I was stunned. She kissed my hand a crossed herself. “I’m sorry,” she said, reaching for tissue to wipe her eyes. “I’m not supposed to show any emotion one way or the other to clients. I’m supposed to be impartial to their choices. But I’m Catholic…I’ve been doing this for 15 years and maybe only one or two people a year decide not to terminate. I believe every Child is a gift from God. Your daughter is your gift. You are blessed.”
* * *
That appointment was almost exactly three years ago. And until I got pregnant, I didn’t know very much about Down Syndrome, or what it meant to have a child with a chromosomal difference. There were so many conflicting stories and experiences (as with everything related to parenting, I’ve come to learn) that I just stopped visiting DS parenting forums, or reading the blogs or perusing the sites of national and regional organizations that championed for the cause.

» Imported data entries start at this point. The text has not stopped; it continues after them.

(** * Markdown link analyser: a shallow embedding of [script.py]

    The script lists the [.md] files of a directory, extracts tags, keeps the
    notes that pass the tag filters, builds the [[...]] link graph over the
    notes that remain, ranks the notes by total degree and selects a subset
    under count, percentage and size constraints; the subset is reported,
    copied and combined.

    Python values are modelled as follows.
    - [str]: a list of Unicode code points ([N]).
    - [dict]: an association list in insertion order with [dict_set]
      overwriting in place, as Python dictionaries keep insertion order.
    - [set]: stdpp's [gset].
    - [int]: [Z] (lengths as [nat]).
    - [float]: IEEE 754 binary64, through the Standard Library's [SpecFloat]
      operations at precision 53 and [emax] 1024.
    - the operating system: a record of oracles ([world]) that answer the
      calls the script makes, and a trace of [event]s for what it prints and
      for the calls that change the file system. *)

From Stdlib Require Import ZArith NArith Lia Ascii String.
From Stdlib Require Import Floats.SpecFloat.
From stdpp Require Import base decidable option list sets gmap sorting.

Local Open Scope Z_scope.

(** ** Python strings *)

Module Py.

(** A Python [str] is a sequence of Unicode code points. *)
Abbreviation str := (list N).

(** [lit] turns an ASCII literal into a [str]. *)
Definition lit (s : string) : str :=
List.map N_of_ascii (list_ascii_of_string s).

(** [str.isspace] on one character: the code points CPython's
  [_PyUnicode_IsWhitespace] accepts. *)
Definition isspace (c : N) : bool :=
((9 <=? c) && (c <=? 13) || (28 <=? c) && (c <=? 32)
 || (c =? 133) || (c =? 160) || (c =? 5760)
 || (8192 <=? c) && (c <=? 8202)
 || (c =? 8232) || (c =? 8233) || (c =? 8239) || (c =? 8287)
 || (c =? 12288))%N.

Fixpoint lstrip (s : str) : str :=
match s with
| [] => []
| c :: s' => if isspace c then lstrip s' else s
end.

Definition rstrip (s : str) : str := rev (lstrip (rev s)).

(** [s.strip()] *)
Definition strip (s : str) : str := rstrip (lstrip s).

(** [s.replace(a, b)] for one-character [a] and [b]. *)
Definition replace_char (a b : N) (s : str) : str :=
List.map (fun c => if (c =? a)%N then b else c) s.

Fixpoint startswith (s p : str) : bool :=
match p, s with
| [], _ => true
| _ :: _, [] => false
| a :: p', c :: s' => (a =? c)%N && startswith s' p'
end.

(** [s.endswith(p)] *)
Definition endswith (s p : str) : bool := startswith (rev s) (rev p).

(** [os.path.splitext(f)[0]] for a file name [f] without directory
  separator: the extension starts at the last dot, unless only dots
  precede that dot, in which case there is no extension. *)
Fixpoint rindex_dot (s : str) (i : nat) (last : option nat) : option nat :=
match s with
| [] => last
| c :: s' => rindex_dot s' (S i) (if (c =? 46)%N then Some i else last)
end.

Definition splitext_root (f : str) : str :=
match rindex_dot f 0 None with
| None => f
| Some d =>
    if forallb (fun c => (c =? 46)%N) (take d f) then f else take d f
end.

(** [os.path.join(a, b)] (POSIX). *)
Definition path_join (a b : str) : str :=
if startswith b [47%N] then b
else if (match a with [] => true | _ => endswith a [47%N] end)
     then a ++ b
     else a ++ 47%N :: b.

End Py.

Import Py.

(** ** Regular expressions of the script

    [re.findall] and [re.sub] scan from left to right; after a match at one
    position the scan resumes at the end of the match, otherwise at the next
    character.  The scanners below recurse on the text and carry the number
    of characters still covered by the last match ([skip]). *)

(** Maximal run of characters satisfying [p] at the head of [s]. *)
Fixpoint span_run (p : N -> bool) (s : str) : str :=
  match s with
  | [] => []
  | c :: s' => if p c then c :: span_run p s' else []
  end.

(** *** [link_pattern = \[\[([^\]]+)\]\]] *)

Definition not_rbracket (c : N) : bool := negb (c =? 93)%N.

(** A match of [link_pattern] at the head of [s]: the captured group.  The
    group is greedy and a character of the group is never a closing bracket,
    so only the maximal run can be followed by the two closing brackets. *)
Definition match_link (s : str) : option str :=
  if startswith s [91%N; 91%N] then
    let s' := drop 2 s in
    let g := span_run not_rbracket s' in
    match g with
    | [] => None
    | _ :: _ => if startswith (drop (length g) s') [93%N; 93%N]
                then Some g else None
    end
  else None.

Fixpoint findall_links_from (skip : nat) (s : str) : list str :=
  match s with
  | [] => []
  | _ :: s' =>
      match skip with
      | S k => findall_links_from k s'
      | O =>
          match match_link s with
          | Some g => g :: findall_links_from (length g + 3) s'
          | None => findall_links_from 0 s'
          end
      end
  end.

(** [link_pattern.findall(content)] *)
Definition findall_links (content : str) : list str :=
  findall_links_from 0 content.

(** *** [code_block_pattern = ```.*?```] with [re.DOTALL] *)

Definition fence : str := [96%N; 96%N; 96%N].

(** Position of the first occurrence of [fence] in [s]. *)
Fixpoint find_fence (s : str) : option nat :=
  match s with
  | [] => None
  | _ :: s' =>
      if startswith s fence then Some O
      else S <$> find_fence s'
  end.

(** Length of the match of [code_block_pattern] at the head of [s]: the
    opening fence, the shortest text up to a closing fence, the closing
    fence. *)
Definition match_code_block (s : str) : option nat :=
  if startswith s fence
  then (fun n => (n + 6)%nat) <$> find_fence (drop 3 s)
  else None.

Fixpoint remove_code_blocks_from (skip : nat) (s : str) : str :=
  match s with
  | [] => []
  | c :: s' =>
      match skip with
      | S k => remove_code_blocks_from k s'
      | O =>
          match match_code_block s with
          | Some n => remove_code_blocks_from (n - 1) s'
          | None => c :: remove_code_blocks_from 0 s'
          end
      end
  end.

(** [re.sub(code_block_pattern, '', content)] *)
Definition remove_code_blocks (content : str) : str :=
  remove_code_blocks_from 0 content.

(** *** [tag_pattern = (?:#)?([A-Za-z0-9_\-]+)] *)

Definition tag_char (c : N) : bool :=
  ((65 <=? c) && (c <=? 90) || (97 <=? c) && (c <=? 122)
   || (48 <=? c) && (c <=? 57) || (c =? 95) || (c =? 45))%N.

(** A match of [tag_pattern] at the head of [s]: the captured group and the
    length of the whole match. *)
Definition match_tag (s : str) : option (str * nat) :=
  match s with
  | [] => None
  | c :: s' =>
      if (c =? 35)%N then
        match span_run tag_char s' with
        | [] => None
        | g => Some (g, S (length g))
        end
      else
        match span_run tag_char s with
        | [] => None
        | g => Some (g, length g)
        end
  end.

Because I wanted to focus on my experience as a mother. I wanted to focus on my girl. As a first-time parent, I wanted Down Syndrome to be secondary. It is a part of who Aisha is, but it’s not WHO she is. I’m not ashamed of her diagnosis and I honestly wouldn’t take it away from her, ’cause damned if this kid isn’t awesome AF.
She is indeed my blessing. She smooths my rough edges. She is one of the very few people who allow me to be myself. There is the abrasive, brash, sometimes offensive/sometimes funny persona that I present, but underneath all that I am a totally different person. She allows me to be that person. In the short time I have been her mother, she has also taught me patience, she has taught me grace, she has taught me what pure, unfettered, unbridled love is like.
In fact, she teaches me something new every day. I’m constantly amazed by her; she’s a tough and stubborn little thing, and while she may encounter a few stumbling blocks on her way to next-level Little Miss Thing, she always reaches – then smashes – her milestones. I often find myself staring at her, or just standing back and watching her antics…heart filled to near-bursting with love for this little girl.
No doubt that if she only had 46 chromosomes I’d still love her to bits, but her extra chromosome has brought something extra wonderful to my life, and I can’t imagine not having her in it.
Two has been full of leaps and bounds for Aisha, and while I can’t WAIT to see what the coming months (and years! eep!) have in store, I am mindful to just take the time and enjoy her in this moment.
So today, and every day, I celebrate Aisha and the many DS mamas and their kids I’ve made friends with as I fumble through parenthood. I salute you and thank you for bravely showing the world that our children really are more alike than different – and that which DOES make them different, also makes them extra awesome.